General Charles R Meyer, Garrison Commander Fort Ord, Jack Nicklaus, Arnold Palmer, Raymond Floyd, Unknown, and General Robert Ferguson 1967
Traveling north along the Pacific Coast Highway from the resort community of Monterey lies the City of Seaside. In the heart of this city, the U.S. Army purchased a tract of land to be used as a training facility, which was named Fort Ord in honor of General Edward Otho Cresap Ord - a famed Civil War Veteran.
It was upon this great land that General Robert B. McClure constructed the Bayonet Golf Course in 1954. Bayonet was named after the 7th Infantry "Light Fighter" Division (nicknamed the "Bayonet Division.") It has been said that General McClure was a "left-handed" golfer with an all too common fade. The General managed to effectively reduce his handicap with a little creative architecture in the design of the Bayonet Golf Course. Holes #11-#15, a series of sharp doglegs, widely known as "Combat Corner" are interrupted only by a 226-yard uphill par 3.

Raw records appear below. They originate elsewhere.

(* ===== verification/Engine.v ===== *)
(** core/src/engine.rs: the core as the daemon uses it.

    [ReplayEngine] wraps a scanner with the production watermark. [Engine] is
    what it promises to a session: a client proves against the interface, and
    [replay_engine] discharges it. *)
From S2P Require Import Prelude Vte ParserInstance.
From S2P Require Import Status Sticky Ring Scanner ScannerSpec ScannerProps.

Definition WATERMARK : usize := 128 * 1024.

Record ReplayEngine `{Vte} := mkEngine { scanner : Scanner }.

Section engine.
Context `{Vte}.

Definition new : ReplayEngine := {| scanner := Scanner.new WATERMARK |}.

Definition feed (e : ReplayEngine) (bytes : list byte) : option ReplayEngine :=
  s ← Scanner.feed (scanner e) bytes; Some {| scanner := s |}.

Definition replay (e : ReplayEngine) : list byte := Scanner.replay usize_MAX (scanner e).

Definition replay_capped (e : ReplayEngine) (want_chunks : usize) : list byte :=
  Scanner.replay want_chunks (scanner e).

Definition status (e : ReplayEngine) : StatusSnapshot := Scanner.scanner_status (scanner e).

Definition has_prompt_marking (e : ReplayEngine) : bool :=
  Scanner.saw_prompt_marker (scanner e).
End engine.

(** ** The interface *)

(** What a session relies on: [eng_feed] runs on every reachable engine and
    does not see how the output is cut; the state after any output is a function
    of the output; a running shell is a marked one; the marker is never lost. *)
Class Engine := {
  engine : Type;
  eng_new : engine;
  eng_feed : engine -> list byte -> option engine;
  eng_replay : engine -> list byte;
  eng_replay_capped : engine -> usize -> list byte;
  eng_status : engine -> StatusSnapshot;
  eng_marking : engine -> bool
}.

Class EngineLaws {E : Engine} := {
  eng_feed_nil e : eng_feed e [] = Some e;
  eng_feed_total out : exists e, eng_feed eng_new out = Some e;
  eng_feed_app out more e :
    eng_feed eng_new out = Some e -> eng_feed e more = eng_feed eng_new (out ++ more);
  eng_running_marked out e :
    eng_feed eng_new out = Some e -> running (eng_status e) = true -> eng_marking e = true;
  eng_marking_kept out more e e' :
    eng_feed eng_new out = Some e -> eng_feed e more = Some e' ->
    eng_marking e = true -> eng_marking e' = true
}.

#[export] Instance replay_engine `{Vte} : Engine :=
  {| engine := ReplayEngine; eng_new := new; eng_feed := feed; eng_replay := replay;
     eng_replay_capped := replay_capped; eng_status := status; eng_marking := has_prompt_marking |}.

Section implements.
Context `{Vte}.

Lemma scanner_feed_app s a b : Scanner.feed s (a ++ b) = (s' ← Scanner.feed s a; Scanner.feed s' b).
Proof. apply foldM_app. Qed.

Lemma engine_feed_inv (out : list byte) e :
  feed new out = Some e -> Scanner.feed (Scanner.new WATERMARK) out = Some (scanner e).
Proof.
  unfold feed, new. simpl. destruct (Scanner.feed _ out) as [s|]; simpl; [|done]. by intros [= <-].
Qed.

Lemma feed_app_lemma (out more : list byte) e :
  feed new out = Some e -> feed e more = feed new (out ++ more).
Proof.
  intros Hf%engine_feed_inv. unfold feed, new. cbn [scanner].
  rewrite scanner_feed_app, Hf. done.
Qed.

Lemma marked_of_running out s :
  Scanner.feed (Scanner.new WATERMARK) out = Some s ->
  running (scanner_status s) = true -> Scanner.saw_prompt_marker s = true.
Proof. intros (T & _)%feed_new_inv. apply (running_marked _ (wf_status _ (tr_wf _ _ T))). Qed.

Lemma marker_kept out more s s' :
  Scanner.feed (Scanner.new WATERMARK) out = Some s -> Scanner.feed s more = Some s' ->
  Scanner.saw_prompt_marker s = true -> Scanner.saw_prompt_marker s' = true.
Proof.
  intros (T & _ & R)%feed_new_inv F.
  destruct (feed_tracks _ s more T R) as (s1 & E & T1 & _). rewrite F in E. injection E as <-.
  unfold Scanner.saw_prompt_marker. rewrite (tr_sink _ _ T), (tr_sink _ _ T1). apply lex_marker.
Qed.

#[export] Instance replay_engine_laws : EngineLaws.
Proof.
  split; cbn [engine eng_new eng_feed eng_status eng_marking replay_engine].
  - by intros [s].
  - intros out. destruct (feed_new WATERMARK out) as (s & E & _).
    exists {| scanner := s |}. unfold feed, new. simpl. by rewrite E.
  - intros out more e. apply feed_app_lemma.
  - intros out e Hf%engine_feed_inv. by eapply marked_of_running.
  - intros out more e e' Hf F. pose proof (engine_feed_inv out e Hf) as Hs.
    unfold feed in F. destruct (Scanner.feed (scanner e) more) as [s'|] eqn:E; simpl in F; [|done].
    injection F as <-. by eapply marker_kept.
Qed.
End implements.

Jack Nicklaus and President Gerald Ford 1981
Due to Bayonet's initial acclaim, Fort Ord decided to expand the course and in 1964 a second 18-hole championship course was officially opened - Black Horse. The course was named in honor of the 11th Calvary Regiment (nicknamed "Black Horse") which was stationed across the Bay at the Presidio of Monterey from 1919-1940.
In conjunction with the Defense Realignment Closure, the Fort Ord Military Base was ordered closed. Under this legislation, the military was required to sell the base to local municipalities.
On January 16, 1997, Bayonet Black Horse was purchased by the City of Seaside
Ben Crenshaw 1981
Both courses are steeped in rich tradition, and have played host to PGA Tour greats such as Palmer, Nicklaus, and Watson, as well as several U.S. Presidents and foreign dignitaries.
Named after the Army's 7th Infantry Division - the first major unit to occupy Fort Ord, as well as the last. The famed Light Fighters (nicknamed the "Bayonet Division") marched for the last time during inactivation ceremonies in 1993 as part of the Base Realignment and Closure Act (BRAC). With 7,104 yards of oak and cypress-lined fairways, Bayonet Golf Course was designed in 1954 by General Robert McClure, the Commanding Officer of the post at that time. Gen. McClure, a left-handed golfer with a severe slice, designed the course to fit his game. This is evidenced by holes #11-15, a series of sharp doglegs, widely known as "Combat Corner." Notoriously known for its magnificently manicured, long, and narrow fairways, Bayonet is one tough, but rewarding 18-hole adventure. With four sets of tees, the course is a par 72, with a slope of 139 and a rating of 74.8.
Named in honor of the 11th Cavalry Regiment (nicknamed "Black Horse") which was stationed at the Presidio of Monterey from 1919-1940. Black Horse was designed in 1964 by General Edwin Carnes, the Commanding General of Fort Ord from April 1963 until June of 1965. With the most breath-taking views of the Monterey Bay imaginable, the most recent renovations transformed Black Horse into a longer, more challenging "championship golf course." With long rolling fairways, "championship golf tees," and alluring panoramic views of the Monterey Bay, Black Horse will not only take your game through its paces, it will also captivate your soul. Black Horse is now 7,024 yards long, with four sets of tees; a par 72, with a slope of 141 and a rating of 73.7.